#### [Aim of the exercise]
Out of the material that follows, write out exactly the lines from the line with "(** The methods" to the line with "Definition SetSymbol (s : string) (b", both ends included, and no others.

[Start of Attachment]

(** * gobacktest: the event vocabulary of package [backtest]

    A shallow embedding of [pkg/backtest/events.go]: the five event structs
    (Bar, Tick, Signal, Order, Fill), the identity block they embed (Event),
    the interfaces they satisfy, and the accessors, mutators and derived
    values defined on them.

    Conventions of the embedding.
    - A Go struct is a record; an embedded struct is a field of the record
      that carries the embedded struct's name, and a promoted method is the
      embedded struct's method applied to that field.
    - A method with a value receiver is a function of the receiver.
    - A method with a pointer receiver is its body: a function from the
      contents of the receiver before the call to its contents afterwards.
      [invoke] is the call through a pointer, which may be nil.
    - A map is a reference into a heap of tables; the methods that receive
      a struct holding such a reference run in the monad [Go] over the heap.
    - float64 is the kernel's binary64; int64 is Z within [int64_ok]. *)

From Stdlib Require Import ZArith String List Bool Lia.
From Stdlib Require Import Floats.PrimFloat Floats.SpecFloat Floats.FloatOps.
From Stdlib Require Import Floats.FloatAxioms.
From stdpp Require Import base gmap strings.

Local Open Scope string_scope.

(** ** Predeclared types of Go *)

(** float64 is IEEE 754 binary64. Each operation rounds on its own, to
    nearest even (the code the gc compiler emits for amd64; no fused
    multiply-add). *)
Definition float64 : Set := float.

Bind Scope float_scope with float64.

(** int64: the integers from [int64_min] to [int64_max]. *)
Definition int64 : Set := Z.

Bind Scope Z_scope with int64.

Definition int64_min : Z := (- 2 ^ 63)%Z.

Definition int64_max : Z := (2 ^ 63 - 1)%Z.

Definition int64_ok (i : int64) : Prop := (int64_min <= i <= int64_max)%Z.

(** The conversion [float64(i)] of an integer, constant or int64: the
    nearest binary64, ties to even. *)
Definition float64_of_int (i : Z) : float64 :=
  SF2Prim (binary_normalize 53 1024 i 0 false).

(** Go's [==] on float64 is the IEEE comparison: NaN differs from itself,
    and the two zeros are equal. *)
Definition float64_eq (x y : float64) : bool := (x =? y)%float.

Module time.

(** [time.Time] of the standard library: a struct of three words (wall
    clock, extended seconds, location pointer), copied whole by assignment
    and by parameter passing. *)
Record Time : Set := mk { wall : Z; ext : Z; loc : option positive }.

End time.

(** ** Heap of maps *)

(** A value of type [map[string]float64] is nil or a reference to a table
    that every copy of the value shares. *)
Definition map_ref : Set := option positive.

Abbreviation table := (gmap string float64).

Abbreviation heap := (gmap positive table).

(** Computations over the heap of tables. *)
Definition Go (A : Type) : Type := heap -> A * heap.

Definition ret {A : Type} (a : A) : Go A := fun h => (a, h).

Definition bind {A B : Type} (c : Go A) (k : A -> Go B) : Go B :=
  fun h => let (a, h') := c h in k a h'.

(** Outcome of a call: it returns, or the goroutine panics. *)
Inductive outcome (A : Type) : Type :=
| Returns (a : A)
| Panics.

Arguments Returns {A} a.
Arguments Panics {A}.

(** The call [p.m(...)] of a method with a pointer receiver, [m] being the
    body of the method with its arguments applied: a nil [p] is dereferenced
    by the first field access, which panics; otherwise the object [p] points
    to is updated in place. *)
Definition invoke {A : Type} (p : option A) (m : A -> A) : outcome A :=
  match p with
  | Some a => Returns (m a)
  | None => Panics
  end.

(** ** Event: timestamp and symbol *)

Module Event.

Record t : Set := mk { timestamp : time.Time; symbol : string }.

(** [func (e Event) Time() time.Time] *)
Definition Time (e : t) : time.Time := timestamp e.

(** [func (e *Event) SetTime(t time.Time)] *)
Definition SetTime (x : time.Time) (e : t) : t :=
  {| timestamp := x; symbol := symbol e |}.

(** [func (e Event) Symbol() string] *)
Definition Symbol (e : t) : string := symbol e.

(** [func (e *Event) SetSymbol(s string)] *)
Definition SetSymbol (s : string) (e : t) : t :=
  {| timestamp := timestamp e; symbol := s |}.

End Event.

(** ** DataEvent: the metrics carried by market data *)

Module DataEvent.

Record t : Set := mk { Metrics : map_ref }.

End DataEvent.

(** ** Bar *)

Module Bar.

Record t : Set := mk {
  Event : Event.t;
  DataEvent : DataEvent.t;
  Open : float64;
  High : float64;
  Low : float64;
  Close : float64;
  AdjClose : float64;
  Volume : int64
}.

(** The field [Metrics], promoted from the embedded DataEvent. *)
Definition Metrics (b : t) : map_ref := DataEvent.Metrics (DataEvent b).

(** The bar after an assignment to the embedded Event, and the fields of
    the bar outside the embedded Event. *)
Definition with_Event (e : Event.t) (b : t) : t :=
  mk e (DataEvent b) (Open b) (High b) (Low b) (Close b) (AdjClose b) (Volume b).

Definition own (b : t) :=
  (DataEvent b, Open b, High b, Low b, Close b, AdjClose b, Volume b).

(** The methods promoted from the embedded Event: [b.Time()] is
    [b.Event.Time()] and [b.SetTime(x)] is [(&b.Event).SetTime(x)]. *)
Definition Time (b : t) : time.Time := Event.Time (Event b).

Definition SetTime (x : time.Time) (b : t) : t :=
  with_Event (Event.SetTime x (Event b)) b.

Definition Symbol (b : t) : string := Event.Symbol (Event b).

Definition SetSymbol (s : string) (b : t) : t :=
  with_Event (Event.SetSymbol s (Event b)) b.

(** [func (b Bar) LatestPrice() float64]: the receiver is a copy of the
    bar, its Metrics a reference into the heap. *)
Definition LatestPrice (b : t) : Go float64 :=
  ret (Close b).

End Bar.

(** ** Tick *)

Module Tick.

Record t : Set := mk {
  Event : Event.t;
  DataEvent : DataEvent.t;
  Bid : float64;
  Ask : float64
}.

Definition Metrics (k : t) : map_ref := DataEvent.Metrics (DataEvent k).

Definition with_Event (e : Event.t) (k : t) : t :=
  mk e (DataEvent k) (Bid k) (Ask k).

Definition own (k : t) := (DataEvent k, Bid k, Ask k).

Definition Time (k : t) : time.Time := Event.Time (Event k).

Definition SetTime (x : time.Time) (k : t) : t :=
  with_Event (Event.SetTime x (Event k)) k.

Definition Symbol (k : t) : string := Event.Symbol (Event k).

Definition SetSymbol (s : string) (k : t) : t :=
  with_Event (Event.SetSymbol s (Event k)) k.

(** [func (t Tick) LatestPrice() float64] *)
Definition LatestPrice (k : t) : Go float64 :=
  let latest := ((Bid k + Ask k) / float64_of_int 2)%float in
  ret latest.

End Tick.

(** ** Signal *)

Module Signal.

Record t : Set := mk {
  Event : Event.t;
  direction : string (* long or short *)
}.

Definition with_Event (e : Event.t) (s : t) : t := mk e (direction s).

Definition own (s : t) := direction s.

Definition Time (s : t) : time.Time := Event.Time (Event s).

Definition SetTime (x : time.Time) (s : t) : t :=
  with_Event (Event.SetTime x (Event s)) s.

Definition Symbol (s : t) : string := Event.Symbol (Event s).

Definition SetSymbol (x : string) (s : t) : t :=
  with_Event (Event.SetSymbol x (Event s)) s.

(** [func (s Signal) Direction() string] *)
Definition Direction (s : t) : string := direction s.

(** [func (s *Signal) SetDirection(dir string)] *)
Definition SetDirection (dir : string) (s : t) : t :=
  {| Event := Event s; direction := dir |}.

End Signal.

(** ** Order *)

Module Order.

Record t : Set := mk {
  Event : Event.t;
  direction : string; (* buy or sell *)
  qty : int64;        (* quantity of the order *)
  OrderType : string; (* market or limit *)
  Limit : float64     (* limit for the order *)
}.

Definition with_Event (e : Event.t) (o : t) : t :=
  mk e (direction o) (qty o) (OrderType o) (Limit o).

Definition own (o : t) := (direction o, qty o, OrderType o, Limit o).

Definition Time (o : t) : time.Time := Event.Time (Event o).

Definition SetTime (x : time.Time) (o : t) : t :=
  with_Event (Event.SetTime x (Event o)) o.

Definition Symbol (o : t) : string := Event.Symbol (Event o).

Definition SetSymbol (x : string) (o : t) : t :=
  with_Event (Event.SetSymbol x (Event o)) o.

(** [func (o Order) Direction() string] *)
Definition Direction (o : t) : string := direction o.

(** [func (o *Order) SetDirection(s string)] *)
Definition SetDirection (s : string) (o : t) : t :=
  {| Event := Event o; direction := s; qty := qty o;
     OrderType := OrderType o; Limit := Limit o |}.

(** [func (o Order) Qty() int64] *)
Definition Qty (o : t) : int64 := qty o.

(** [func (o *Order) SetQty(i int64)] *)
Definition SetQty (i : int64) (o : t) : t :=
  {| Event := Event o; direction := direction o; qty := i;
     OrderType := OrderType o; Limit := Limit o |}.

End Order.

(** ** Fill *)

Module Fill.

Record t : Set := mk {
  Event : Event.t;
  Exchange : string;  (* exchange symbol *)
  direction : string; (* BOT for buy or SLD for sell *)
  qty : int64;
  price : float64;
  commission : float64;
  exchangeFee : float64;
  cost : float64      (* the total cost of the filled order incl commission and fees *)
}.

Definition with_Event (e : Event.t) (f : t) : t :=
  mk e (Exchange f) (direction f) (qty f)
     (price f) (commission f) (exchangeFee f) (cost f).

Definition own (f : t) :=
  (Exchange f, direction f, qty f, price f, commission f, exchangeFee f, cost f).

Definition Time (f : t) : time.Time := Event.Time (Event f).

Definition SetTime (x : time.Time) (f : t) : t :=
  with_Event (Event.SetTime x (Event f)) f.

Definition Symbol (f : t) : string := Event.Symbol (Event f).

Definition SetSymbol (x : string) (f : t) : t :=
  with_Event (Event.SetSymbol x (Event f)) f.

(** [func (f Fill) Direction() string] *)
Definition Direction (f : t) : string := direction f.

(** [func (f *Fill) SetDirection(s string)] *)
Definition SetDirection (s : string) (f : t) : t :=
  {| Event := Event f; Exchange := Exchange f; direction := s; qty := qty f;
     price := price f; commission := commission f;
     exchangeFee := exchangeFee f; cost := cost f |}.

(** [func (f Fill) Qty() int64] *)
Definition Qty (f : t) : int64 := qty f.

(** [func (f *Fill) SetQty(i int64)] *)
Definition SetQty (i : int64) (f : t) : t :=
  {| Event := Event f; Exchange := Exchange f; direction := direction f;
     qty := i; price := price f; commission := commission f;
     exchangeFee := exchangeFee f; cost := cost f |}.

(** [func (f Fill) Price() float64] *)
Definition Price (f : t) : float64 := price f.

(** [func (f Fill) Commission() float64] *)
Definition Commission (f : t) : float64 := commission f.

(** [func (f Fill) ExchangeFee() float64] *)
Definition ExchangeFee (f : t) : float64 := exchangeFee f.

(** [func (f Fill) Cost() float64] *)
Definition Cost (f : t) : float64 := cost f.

[End of Attachment]
[Start of Attachment]

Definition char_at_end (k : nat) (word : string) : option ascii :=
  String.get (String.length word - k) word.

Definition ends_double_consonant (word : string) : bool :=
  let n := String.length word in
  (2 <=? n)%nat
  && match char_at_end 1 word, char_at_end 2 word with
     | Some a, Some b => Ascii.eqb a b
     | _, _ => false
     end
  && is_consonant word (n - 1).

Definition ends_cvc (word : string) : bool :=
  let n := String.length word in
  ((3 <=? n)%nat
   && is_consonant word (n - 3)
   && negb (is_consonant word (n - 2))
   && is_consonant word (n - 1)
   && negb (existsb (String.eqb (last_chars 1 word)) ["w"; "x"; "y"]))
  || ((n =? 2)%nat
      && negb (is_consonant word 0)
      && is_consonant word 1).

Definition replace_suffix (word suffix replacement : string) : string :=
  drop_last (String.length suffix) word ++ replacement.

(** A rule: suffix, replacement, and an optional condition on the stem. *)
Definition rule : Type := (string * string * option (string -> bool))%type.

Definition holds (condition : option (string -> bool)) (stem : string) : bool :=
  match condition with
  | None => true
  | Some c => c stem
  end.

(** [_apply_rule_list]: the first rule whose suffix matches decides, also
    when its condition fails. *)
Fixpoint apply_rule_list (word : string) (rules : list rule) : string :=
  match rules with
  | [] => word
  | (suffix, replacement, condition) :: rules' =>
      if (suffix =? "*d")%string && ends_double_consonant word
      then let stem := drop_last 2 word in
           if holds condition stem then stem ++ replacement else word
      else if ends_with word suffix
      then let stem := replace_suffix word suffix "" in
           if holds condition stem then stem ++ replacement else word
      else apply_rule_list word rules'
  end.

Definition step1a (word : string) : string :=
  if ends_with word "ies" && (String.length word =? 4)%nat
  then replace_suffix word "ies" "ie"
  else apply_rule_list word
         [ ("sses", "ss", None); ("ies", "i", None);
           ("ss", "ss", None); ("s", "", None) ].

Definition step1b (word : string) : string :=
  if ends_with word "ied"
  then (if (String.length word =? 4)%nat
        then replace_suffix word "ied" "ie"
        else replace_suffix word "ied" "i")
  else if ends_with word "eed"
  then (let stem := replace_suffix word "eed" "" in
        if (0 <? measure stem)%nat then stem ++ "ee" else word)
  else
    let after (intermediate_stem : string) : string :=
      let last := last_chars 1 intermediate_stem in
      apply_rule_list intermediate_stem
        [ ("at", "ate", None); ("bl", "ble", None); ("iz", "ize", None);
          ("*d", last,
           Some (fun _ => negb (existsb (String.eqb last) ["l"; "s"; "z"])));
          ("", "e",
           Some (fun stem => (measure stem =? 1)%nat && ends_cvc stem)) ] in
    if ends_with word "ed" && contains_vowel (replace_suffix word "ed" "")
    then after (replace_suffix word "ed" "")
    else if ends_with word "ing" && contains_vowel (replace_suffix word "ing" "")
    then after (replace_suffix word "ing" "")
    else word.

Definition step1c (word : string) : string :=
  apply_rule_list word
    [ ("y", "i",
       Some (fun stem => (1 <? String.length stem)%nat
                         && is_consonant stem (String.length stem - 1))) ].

[End of Attachment]

#### [Final answer]
(** The methods promoted from the embedded Event: [b.Time()] is
    [b.Event.Time()] and [b.SetTime(x)] is [(&b.Event).SetTime(x)]. *)
Definition Time (b : t) : time.Time := Event.Time (Event b).

Definition SetTime (x : time.Time) (b : t) : t :=
  with_Event (Event.SetTime x (Event b)) b.

Definition Symbol (b : t) : string := Event.Symbol (Event b).

Definition SetSymbol (s : string) (b : t) : t :=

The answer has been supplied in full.